CIWA-Ar: Clinical Institute Withdrawal Assessment for Alcohol, Revised.

* This algorithm assumes the individual is appropriate for treatment in the ambulatory setting. Refer to other UpToDate content for treatment-setting considerations.

¶ We prescribe daily thiamine (100 mg) and folic acid (400 mcg to 1 mg) to all individuals being treated for alcohol withdrawal.

Δ We adjust doses of gabapentin in individuals with chronic kidney disease (refer to Lexicomp for dose adjustments). For individuals with adverse reactions to or history of poor response to gabapentin, carbamazepine is our next choice. Long-acting benzodiazepines are an option if benzodiazepines are preferred.

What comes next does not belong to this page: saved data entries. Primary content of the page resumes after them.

(** * McBetaCpp: the POSIX back end of [java/File]

    Verification of [src/pc/linux/java/File.cpp]: the [File_Impl] class
    (construction through [realpath], the [stat] probes, directory listing,
    parent navigation, stream opening) and the two special-directory
    resolvers [File::openResourceDirectory] and [File::openWorkingDirectory].

    The file is organised as the C++ translation unit is:
    - [Strings]: [std::string] and [jstring] (a [std::u16string]) with the
      few members the code calls ([c_str], [find_last_of], [substr]);
    - [Posix] and [Fstream]: the host the code runs on, as a state the
      system calls read and change;
    - [File]: the code itself, call by call;
    - the properties of the specification. *)

From Stdlib Require Import ZArith List Bool Ascii String Lia Arith.
Import ListNotations.

Set Implicit Arguments.

(* ===================================================================== *)
(** ** Strings *)
(* ===================================================================== *)

Module Strings.

(** [std::string]: a sequence of bytes, possibly with embedded NULs. *)
Definition u8string := list ascii.

(** [char16_t] and [jstring] ([std::u16string]). *)
Definition char16 := N.
Definition jstring := list char16.

(** String literals: ["..."] and [u"..."] (7-bit text). *)
Definition lit (s : string) : u8string := list_ascii_of_string s.
Definition ulit (s : string) : jstring := map N_of_ascii (list_ascii_of_string s).

Definition NUL : ascii := zero.
Definition slash : ascii := "/"%char.
Definition backslash : ascii := "\"%char.
Definition uslash : char16 := 47%N.
Definition ubackslash : char16 := 92%N.

(** [s.c_str()] as a C library function sees it: the bytes before the
    first NUL. The same function is the conversion [std::string(const
    char* )]. *)
Fixpoint c_str (s : u8string) : u8string :=
  match s with
  | [] => []
  | c :: s' => if Ascii.eqb c NUL then [] else c :: c_str s'
  end.

(** [std::basic_string::find_last_of(chars)]: the greatest index whose
    element is one of [chars]; [None] is [npos]. The scan keeps the last
    hit seen so far. *)
Fixpoint find_last_of_from {A : Type} (eqb : A -> A -> bool)
    (i : nat) (acc : option nat) (s chars : list A) : option nat :=
  match s with
  | [] => acc
  | c :: s' =>
      find_last_of_from eqb (S i)
        (if existsb (eqb c) chars then Some i else acc) s' chars
  end.

Definition find_last_of {A : Type} (eqb : A -> A -> bool)
    (s chars : list A) : option nat :=
  find_last_of_from eqb 0 None s chars.

(** [s.substr(pos, n)] for [pos <= s.size()] (the code only calls it
    with [pos = 0]). *)
Definition substr {A : Type} (s : list A) (pos n : nat) : list A :=
  firstn n (skipn pos s).

(** [strcmp(a, b) == 0] on C strings. *)
Definition streq (a b : u8string) : bool :=
  if list_eq_dec ascii_dec a b then true else false.

(** The text codec of [util/String] ([String::toUTF8],
    [String::fromUTF8]) is not part of this translation unit: it is a
    parameter of the development. *)
Class Codec := {
  toUTF8 : jstring -> u8string;
  fromUTF8 : u8string -> jstring
}.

◊ For individuals taking gabapentin for another indication, our preference is to use a benzodiazepine taper.

§ We provide five doses of symptom-triggered medication along with the fixed doses of medication. We instruct the individual to take a symptom-triggered dose for worsening or emergence of symptoms of withdrawal. We allow one symptom-triggered medication dose every 24 hours in addition to the fixed doses. If more than one dose is needed, we refer for treatment in a setting with a higher level of care (ie, inpatient). We provide five doses for a four-day taper as, in some cases, residual symptoms (eg, anxiety, tremulousness) warrant extending the taper by one day.

¥ A long-acting benzodiazepine taper is used for fixed-dose taper the ambulatory setting. Choice of long-acting benzodiazepine (diazepam or chlordiazepoxide) is based on clinician comfort and familiarity as well as patient preference.